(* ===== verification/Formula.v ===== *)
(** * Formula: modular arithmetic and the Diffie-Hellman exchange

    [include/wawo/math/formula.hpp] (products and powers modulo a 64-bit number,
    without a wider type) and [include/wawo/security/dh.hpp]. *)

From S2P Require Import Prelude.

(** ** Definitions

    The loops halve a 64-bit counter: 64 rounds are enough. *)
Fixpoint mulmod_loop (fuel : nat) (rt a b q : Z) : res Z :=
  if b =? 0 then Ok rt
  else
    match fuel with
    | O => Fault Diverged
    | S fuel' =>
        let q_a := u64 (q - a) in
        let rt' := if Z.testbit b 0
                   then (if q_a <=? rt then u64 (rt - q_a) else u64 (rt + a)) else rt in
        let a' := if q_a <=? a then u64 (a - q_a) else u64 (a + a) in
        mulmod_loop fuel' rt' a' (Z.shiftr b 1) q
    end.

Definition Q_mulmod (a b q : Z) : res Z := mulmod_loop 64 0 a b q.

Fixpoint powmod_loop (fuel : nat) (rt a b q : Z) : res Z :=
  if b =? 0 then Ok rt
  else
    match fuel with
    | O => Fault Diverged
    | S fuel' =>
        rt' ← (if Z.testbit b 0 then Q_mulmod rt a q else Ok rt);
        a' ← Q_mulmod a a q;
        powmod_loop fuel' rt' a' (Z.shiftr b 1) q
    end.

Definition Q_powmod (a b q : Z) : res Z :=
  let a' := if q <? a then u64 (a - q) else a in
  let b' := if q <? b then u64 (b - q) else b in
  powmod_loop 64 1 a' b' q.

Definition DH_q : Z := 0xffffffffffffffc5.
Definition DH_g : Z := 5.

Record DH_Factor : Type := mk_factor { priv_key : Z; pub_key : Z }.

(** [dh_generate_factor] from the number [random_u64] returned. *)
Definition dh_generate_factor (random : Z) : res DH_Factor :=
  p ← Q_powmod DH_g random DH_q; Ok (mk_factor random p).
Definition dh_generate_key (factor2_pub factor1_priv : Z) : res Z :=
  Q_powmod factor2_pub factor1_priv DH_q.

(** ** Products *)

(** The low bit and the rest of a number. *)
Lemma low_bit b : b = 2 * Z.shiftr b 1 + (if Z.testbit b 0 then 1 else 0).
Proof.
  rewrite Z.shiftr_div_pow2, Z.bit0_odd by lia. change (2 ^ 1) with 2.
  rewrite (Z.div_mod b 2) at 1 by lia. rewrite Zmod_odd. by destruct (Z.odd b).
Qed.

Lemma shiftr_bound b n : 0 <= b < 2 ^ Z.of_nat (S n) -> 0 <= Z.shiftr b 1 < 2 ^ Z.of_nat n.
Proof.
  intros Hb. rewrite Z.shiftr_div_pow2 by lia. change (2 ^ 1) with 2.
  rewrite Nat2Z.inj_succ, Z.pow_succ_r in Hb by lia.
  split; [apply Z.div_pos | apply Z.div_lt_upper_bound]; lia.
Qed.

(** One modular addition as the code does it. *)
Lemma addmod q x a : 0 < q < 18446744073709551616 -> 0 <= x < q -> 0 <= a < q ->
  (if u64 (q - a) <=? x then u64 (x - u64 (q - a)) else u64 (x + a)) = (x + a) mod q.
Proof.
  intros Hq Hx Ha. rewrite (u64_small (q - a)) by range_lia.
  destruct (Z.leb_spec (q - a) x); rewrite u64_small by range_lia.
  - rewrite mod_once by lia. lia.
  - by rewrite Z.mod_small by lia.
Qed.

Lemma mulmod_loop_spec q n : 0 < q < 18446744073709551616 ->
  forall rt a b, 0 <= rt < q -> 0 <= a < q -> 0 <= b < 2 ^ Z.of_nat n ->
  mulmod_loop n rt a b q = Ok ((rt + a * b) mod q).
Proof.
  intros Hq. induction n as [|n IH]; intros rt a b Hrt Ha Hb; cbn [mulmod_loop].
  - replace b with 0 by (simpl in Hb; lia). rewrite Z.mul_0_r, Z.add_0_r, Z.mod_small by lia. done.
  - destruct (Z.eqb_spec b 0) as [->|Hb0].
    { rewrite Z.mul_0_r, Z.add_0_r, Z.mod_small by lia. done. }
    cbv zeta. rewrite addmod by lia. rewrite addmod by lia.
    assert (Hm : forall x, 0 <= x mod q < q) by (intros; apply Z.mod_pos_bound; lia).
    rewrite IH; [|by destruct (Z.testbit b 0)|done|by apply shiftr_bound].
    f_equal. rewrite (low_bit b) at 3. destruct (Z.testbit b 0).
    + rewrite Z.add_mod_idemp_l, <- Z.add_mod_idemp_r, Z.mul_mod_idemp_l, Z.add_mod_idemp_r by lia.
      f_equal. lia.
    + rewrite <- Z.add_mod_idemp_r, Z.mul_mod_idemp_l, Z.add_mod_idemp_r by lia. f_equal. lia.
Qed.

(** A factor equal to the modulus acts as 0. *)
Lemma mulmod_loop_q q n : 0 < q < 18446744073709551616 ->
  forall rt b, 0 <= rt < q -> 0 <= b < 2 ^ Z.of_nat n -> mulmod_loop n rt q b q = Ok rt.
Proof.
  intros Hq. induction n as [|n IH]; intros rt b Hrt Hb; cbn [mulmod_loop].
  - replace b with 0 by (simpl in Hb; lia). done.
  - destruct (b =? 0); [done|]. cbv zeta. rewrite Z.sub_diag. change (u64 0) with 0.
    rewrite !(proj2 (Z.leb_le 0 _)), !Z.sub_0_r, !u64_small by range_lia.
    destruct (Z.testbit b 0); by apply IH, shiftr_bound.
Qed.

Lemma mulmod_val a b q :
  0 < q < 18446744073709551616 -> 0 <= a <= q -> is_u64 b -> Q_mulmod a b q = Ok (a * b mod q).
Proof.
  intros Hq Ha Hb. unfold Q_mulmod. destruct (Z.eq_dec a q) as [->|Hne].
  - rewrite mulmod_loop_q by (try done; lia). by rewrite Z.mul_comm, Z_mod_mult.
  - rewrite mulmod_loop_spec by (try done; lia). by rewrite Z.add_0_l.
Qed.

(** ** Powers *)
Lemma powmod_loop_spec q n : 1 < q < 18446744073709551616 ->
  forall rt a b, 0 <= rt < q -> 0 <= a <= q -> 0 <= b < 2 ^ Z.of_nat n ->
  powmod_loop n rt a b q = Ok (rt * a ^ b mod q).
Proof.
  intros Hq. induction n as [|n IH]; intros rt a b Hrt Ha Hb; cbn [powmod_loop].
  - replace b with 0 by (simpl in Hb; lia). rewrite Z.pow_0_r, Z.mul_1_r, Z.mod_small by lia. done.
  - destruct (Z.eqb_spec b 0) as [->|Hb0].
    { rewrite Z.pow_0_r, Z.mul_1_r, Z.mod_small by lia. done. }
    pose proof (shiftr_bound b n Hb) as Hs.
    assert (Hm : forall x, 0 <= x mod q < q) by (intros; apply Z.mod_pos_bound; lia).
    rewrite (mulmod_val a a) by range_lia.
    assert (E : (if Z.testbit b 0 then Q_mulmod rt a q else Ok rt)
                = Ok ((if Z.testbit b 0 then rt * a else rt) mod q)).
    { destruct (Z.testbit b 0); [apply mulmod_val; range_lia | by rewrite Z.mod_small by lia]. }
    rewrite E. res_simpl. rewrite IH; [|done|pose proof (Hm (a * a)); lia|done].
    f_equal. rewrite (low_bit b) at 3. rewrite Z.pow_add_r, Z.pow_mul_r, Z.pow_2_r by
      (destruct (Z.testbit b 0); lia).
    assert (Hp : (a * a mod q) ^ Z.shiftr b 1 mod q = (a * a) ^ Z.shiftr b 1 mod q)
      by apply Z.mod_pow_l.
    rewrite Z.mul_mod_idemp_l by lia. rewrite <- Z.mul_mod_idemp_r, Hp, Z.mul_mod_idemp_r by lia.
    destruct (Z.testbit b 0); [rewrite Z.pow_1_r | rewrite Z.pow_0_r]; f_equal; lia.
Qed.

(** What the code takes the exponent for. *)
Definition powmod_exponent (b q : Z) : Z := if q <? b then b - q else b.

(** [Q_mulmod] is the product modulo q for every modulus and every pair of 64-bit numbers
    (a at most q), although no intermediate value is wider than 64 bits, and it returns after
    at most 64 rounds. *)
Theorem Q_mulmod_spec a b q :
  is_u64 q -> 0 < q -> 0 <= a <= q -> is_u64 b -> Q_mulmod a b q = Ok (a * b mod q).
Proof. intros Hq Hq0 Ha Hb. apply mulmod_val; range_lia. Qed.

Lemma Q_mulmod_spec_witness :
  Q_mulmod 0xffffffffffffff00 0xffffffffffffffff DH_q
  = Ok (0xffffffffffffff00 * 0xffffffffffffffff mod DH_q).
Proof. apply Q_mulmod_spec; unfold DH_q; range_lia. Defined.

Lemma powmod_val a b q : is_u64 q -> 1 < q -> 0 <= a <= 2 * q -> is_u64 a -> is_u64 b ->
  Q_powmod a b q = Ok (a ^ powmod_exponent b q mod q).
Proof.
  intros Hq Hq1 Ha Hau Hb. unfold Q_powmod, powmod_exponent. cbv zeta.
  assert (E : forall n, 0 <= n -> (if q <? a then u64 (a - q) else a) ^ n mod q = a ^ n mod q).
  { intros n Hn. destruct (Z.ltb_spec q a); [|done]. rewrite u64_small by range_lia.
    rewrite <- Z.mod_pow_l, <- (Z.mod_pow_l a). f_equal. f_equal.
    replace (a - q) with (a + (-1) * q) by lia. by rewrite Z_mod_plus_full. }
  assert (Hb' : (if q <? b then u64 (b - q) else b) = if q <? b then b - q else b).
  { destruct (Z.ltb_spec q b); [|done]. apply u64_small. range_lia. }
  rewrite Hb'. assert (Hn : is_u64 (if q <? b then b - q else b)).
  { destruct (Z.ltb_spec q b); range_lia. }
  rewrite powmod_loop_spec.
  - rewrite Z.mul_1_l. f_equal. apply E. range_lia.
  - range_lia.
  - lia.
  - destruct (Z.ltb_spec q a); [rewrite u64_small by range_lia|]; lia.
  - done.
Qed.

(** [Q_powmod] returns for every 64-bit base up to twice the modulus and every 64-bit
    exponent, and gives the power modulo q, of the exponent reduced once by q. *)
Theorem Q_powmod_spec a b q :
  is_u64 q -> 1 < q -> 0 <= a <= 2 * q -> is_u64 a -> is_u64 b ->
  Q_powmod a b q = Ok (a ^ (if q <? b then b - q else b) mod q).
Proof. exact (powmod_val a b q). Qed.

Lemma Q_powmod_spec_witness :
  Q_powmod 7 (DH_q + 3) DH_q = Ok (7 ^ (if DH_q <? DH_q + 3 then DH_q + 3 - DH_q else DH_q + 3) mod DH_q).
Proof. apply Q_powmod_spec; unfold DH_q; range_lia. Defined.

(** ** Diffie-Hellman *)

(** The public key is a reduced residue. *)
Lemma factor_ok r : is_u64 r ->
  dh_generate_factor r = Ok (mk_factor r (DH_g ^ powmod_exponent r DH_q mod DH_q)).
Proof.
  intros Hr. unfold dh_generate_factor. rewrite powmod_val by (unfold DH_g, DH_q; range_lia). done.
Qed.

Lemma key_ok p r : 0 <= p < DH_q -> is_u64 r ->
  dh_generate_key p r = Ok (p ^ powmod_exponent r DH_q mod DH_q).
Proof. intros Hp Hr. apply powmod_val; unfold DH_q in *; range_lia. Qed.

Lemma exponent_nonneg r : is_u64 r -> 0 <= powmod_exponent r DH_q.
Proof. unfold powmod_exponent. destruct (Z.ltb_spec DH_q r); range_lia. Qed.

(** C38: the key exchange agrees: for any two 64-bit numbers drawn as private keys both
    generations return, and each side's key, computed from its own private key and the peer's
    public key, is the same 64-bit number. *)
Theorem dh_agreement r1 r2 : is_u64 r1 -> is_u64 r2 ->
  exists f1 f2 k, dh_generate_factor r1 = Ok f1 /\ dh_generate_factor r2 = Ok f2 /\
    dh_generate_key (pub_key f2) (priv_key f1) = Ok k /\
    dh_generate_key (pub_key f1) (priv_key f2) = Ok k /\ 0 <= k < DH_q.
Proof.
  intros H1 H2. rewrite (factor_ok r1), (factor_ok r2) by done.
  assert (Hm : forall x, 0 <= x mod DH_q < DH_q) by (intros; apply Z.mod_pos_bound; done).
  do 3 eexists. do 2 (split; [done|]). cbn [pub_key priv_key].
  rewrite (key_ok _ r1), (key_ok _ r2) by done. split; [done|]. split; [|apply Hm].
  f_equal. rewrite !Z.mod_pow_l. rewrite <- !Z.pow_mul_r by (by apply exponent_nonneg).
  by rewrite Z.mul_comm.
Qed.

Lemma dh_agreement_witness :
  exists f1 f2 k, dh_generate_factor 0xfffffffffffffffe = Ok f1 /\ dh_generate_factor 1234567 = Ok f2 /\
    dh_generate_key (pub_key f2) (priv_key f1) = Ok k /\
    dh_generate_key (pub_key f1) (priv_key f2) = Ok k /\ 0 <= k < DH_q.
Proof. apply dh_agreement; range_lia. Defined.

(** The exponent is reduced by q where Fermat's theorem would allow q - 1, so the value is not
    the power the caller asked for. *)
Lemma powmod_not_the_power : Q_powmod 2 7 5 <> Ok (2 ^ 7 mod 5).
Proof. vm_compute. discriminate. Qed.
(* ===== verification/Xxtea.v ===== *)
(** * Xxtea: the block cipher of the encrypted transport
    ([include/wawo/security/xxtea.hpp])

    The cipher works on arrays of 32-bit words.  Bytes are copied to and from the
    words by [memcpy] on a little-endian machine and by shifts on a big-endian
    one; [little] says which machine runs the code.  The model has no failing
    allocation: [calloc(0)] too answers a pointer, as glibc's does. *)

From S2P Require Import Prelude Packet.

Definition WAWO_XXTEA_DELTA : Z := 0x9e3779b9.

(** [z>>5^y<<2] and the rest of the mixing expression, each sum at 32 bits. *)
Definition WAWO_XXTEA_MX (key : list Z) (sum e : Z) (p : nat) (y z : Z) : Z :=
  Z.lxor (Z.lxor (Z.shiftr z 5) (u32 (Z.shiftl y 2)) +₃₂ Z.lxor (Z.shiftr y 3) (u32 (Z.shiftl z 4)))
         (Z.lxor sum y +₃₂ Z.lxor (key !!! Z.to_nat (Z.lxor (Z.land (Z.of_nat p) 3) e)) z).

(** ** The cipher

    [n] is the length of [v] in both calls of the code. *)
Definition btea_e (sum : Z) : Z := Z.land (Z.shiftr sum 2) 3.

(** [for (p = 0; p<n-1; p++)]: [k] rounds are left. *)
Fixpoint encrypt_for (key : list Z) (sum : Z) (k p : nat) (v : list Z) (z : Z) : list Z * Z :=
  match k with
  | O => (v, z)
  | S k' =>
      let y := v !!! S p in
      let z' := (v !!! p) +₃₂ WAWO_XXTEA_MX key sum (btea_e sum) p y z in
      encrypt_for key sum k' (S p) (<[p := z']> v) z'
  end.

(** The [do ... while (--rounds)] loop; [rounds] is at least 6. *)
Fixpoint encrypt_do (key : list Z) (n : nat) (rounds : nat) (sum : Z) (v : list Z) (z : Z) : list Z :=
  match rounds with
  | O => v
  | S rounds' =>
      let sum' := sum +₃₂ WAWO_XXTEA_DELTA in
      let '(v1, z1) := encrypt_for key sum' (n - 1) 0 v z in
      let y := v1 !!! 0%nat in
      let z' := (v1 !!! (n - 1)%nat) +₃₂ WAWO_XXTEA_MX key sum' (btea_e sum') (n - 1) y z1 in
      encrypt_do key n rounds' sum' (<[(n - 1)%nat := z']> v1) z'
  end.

____________________

> **WORK TO BE COMPLETED**:
The answer must be every line from the records above that contains "include".

> **FINISHED EXERCISE**:
    [include/wawo/math/formula.hpp] (products and powers modulo a 64-bit number,
    without a wider type) and [include/wawo/security/dh.hpp]. *)
    ([include/wawo/security/xxtea.hpp])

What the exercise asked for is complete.